***** Information
(** [fh_mgmt_conn_new]; [conn] is the block that [malloc] returns, or 0. An
    [fd_set] has 1024 places. *)
Definition fh_mgmt_conn_new (conn type fd addr port : Z) : mio Z :=
  if conn =? NULL then mret FH_ERROR
  else
    _ ← modify (fun m => set_next_conn_id (u32 (m.(next_conn_id) + 1))
          (set_conns (<[conn := MkConn fd type 0 m.(next_conn_id) addr (u16 port) 0 0 NULL]> m.(conns)) m));
    _ ← must (guard (0 <= fd < 1024));
    _ ← modify (fun m => set_rfds ({[fd]} ∪ m.(rfds)) (Z.max fd m.(fdmax)) m);
    _ ← modify (fun m => set_conn_list (m.(conn_list) ++ [conn]) m);
    mret FH_OK.

(** The largest descriptor of a list of connections *)
Fixpoint max_fd (l : list Z) (fdmax : Z) : mio Z :=
  match l with
  | [] => mret fdmax
  | conn :: l => c ← conn_at conn; max_fd l (if fdmax <? c.(conn_fd) then c.(conn_fd) else fdmax)
  end.

Definition conn_free (conn : Z) : mio unit :=
  c ← conn_at conn;
  _ ← (if negb (c.(conn_serv) =? NULL) then
         rc ← fh_mgmt_serv_detach system c.(conn_serv); _ ← must (guard (rc = FH_OK)); mret tt
       else mret tt);
  _ ← modify (fun m => set_conn_list (filter (fun d => d <> conn) m.(conn_list)) m);
  _ ← lift (sys os (SysClose c.(conn_fd)));
  _ ← modify (fun m => set_rfds (m.(rfds) ∖ {[c.(conn_fd)]}) m.(fdmax) m);
  _ ← modify (fun m => set_conns (delete conn m.(conns)) m);
  l ← gets conn_list;
  fd ← max_fd l 0;
  modify (fun m => set_rfds m.(rfds) fd m).

(** [conn_server_process]; [block] is what [malloc] returns. *)
Definition conn_server_process (block conn : Z) : mio Z :=
  c ← conn_at conn;
  '(rc, peer) ← lift (fh_tcp_accept os c.(conn_fd));
  match peer with
  | Some (addr, port, fd) =>
      rc ← fh_mgmt_conn_new block FH_MGMT_CONN_CLIENT fd addr port;
      if negb (rc =? FH_OK) then _ ← lift (sys os (SysClose fd)); mret FH_ERROR else mret FH_OK
  | None => mret FH_ERROR
  end.

(** [conn_client_registration] *)
Definition conn_client_registration (conn : Z) (data : list Z) : mio Z :=
  '(rc, req) ← must (fh_adm_parse adm_defs nest FH_ADM_CMD_REG_REQ data (take (Z.to_nat sizeof_reg_req) stack));
  if negb (rc =? FH_OK) then mret rc
  else
    type ← must (read_le req reg_type 2);
    pid ← must (read_le req reg_pid 4);
    name ← must (c_string (drop (Z.to_nat reg_srv) req));
    _ ← upd_conn conn (set_conn_client type pid);
    rc ← (if type =? FH_MGMT_CL_SERVICE then
            serv ← fh_mgmt_serv_lookup name;
            if serv =? NULL then mret FH_ERR_NOTFOUND
            else
              rc ← fh_mgmt_serv_attach serv conn;
              if negb (rc =? FH_OK) then mret rc
              else
                s ← serv_at serv;
                _ ← sg_at s.(sv_group);
                _ ← upd_sg s.(sv_group) (fun g => set_g_stats g.(g_stats_period) g.(g_stats_period) g);
                mret FH_OK
          else mret FH_OK);
    if negb (rc =? FH_OK) then mret rc
    else
      c ← conn_at conn;
      tid ← must (read_le data cmd_tid 4);
      send c.(conn_fd) FH_ADM_CMD_REG_RESP tid (le_bytes 4 c.(conn_id)).

(** [conn_client_process] *)
Definition conn_client_process (conn : Z) : mio Z :=
  c ← conn_at conn;
  '(rc, data) ← lift (fh_adm_recv os malloc fuel c.(conn_fd));
  match data with
  | None => mret rc
  | Some data =>
      type ← must (read_le data cmd_type 4);
      if type =? FH_ADM_CMD_REG_REQ then conn_client_registration conn data else mret FH_ERROR
  end.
**********
◆ **Your task**: Each line of the data above should appear again in your answer, exactly as given.

◆ **Response area**:
(** [fh_mgmt_conn_new]; [conn] is the block that [malloc] returns, or 0. An
    [fd_set] has 1024 places. *)
Definition fh_mgmt_conn_new (conn type fd addr port : Z) : mio Z :=
  if conn =? NULL then mret FH_ERROR
  else
    _ ← modify (fun m => set_next_conn_id (u32 (m.(next_conn_id) + 1))
          (set_conns (<[conn := MkConn fd type 0 m.(next_conn_id) addr (u16 port) 0 0 NULL]> m.(conns)) m));
    _ ← must (guard (0 <= fd < 1024));
    _ ← modify (fun m => set_rfds ({[fd]} ∪ m.(rfds)) (Z.max fd m.(fdmax)) m);
    _ ← modify (fun m => set_conn_list (m.(conn_list) ++ [conn]) m);
    mret FH_OK.

(** The largest descriptor of a list of connections *)
Fixpoint max_fd (l : list Z) (fdmax : Z) : mio Z :=
  match l with
  | [] => mret fdmax
  | conn :: l => c ← conn_at conn; max_fd l (if fdmax <? c.(conn_fd) then c.(conn_fd) else fdmax)
  end.

Definition conn_free (conn : Z) : mio unit :=
  c ← conn_at conn;
  _ ← (if negb (c.(conn_serv) =? NULL) then
         rc ← fh_mgmt_serv_detach system c.(conn_serv); _ ← must (guard (rc = FH_OK)); mret tt
       else mret tt);
  _ ← modify (fun m => set_conn_list (filter (fun d => d <> conn) m.(conn_list)) m);
  _ ← lift (sys os (SysClose c.(conn_fd)));
  _ ← modify (fun m => set_rfds (m.(rfds) ∖ {[c.(conn_fd)]}) m.(fdmax) m);
  _ ← modify (fun m => set_conns (delete conn m.(conns)) m);
  l ← gets conn_list;
  fd ← max_fd l 0;
  modify (fun m => set_rfds m.(rfds) fd m).

(** [conn_server_process]; [block] is what [malloc] returns. *)
Definition conn_server_process (block conn : Z) : mio Z :=
  c ← conn_at conn;
  '(rc, peer) ← lift (fh_tcp_accept os c.(conn_fd));
  match peer with
  | Some (addr, port, fd) =>
      rc ← fh_mgmt_conn_new block FH_MGMT_CONN_CLIENT fd addr port;
      if negb (rc =? FH_OK) then _ ← lift (sys os (SysClose fd)); mret FH_ERROR else mret FH_OK
  | None => mret FH_ERROR
  end.

(** [conn_client_registration] *)
Definition conn_client_registration (conn : Z) (data : list Z) : mio Z :=
  '(rc, req) ← must (fh_adm_parse adm_defs nest FH_ADM_CMD_REG_REQ data (take (Z.to_nat sizeof_reg_req) stack));
  if negb (rc =? FH_OK) then mret rc
  else
    type ← must (read_le req reg_type 2);
    pid ← must (read_le req reg_pid 4);
    name ← must (c_string (drop (Z.to_nat reg_srv) req));
    _ ← upd_conn conn (set_conn_client type pid);
    rc ← (if type =? FH_MGMT_CL_SERVICE then
            serv ← fh_mgmt_serv_lookup name;
            if serv =? NULL then mret FH_ERR_NOTFOUND
            else
              rc ← fh_mgmt_serv_attach serv conn;
              if negb (rc =? FH_OK) then mret rc
              else
                s ← serv_at serv;
                _ ← sg_at s.(sv_group);
                _ ← upd_sg s.(sv_group) (fun g => set_g_stats g.(g_stats_period) g.(g_stats_period) g);
                mret FH_OK
          else mret FH_OK);
    if negb (rc =? FH_OK) then mret rc
    else
      c ← conn_at conn;
      tid ← must (read_le data cmd_tid 4);
      send c.(conn_fd) FH_ADM_CMD_REG_RESP tid (le_bytes 4 c.(conn_id)).

(** [conn_client_process] *)
Definition conn_client_process (conn : Z) : mio Z :=
  c ← conn_at conn;
  '(rc, data) ← lift (fh_adm_recv os malloc fuel c.(conn_fd));
  match data with
  | None => mret rc
  | Some data =>
      type ← must (read_le data cmd_type 4);
      if type =? FH_ADM_CMD_REG_REQ then conn_client_registration conn data else mret FH_ERROR
  end.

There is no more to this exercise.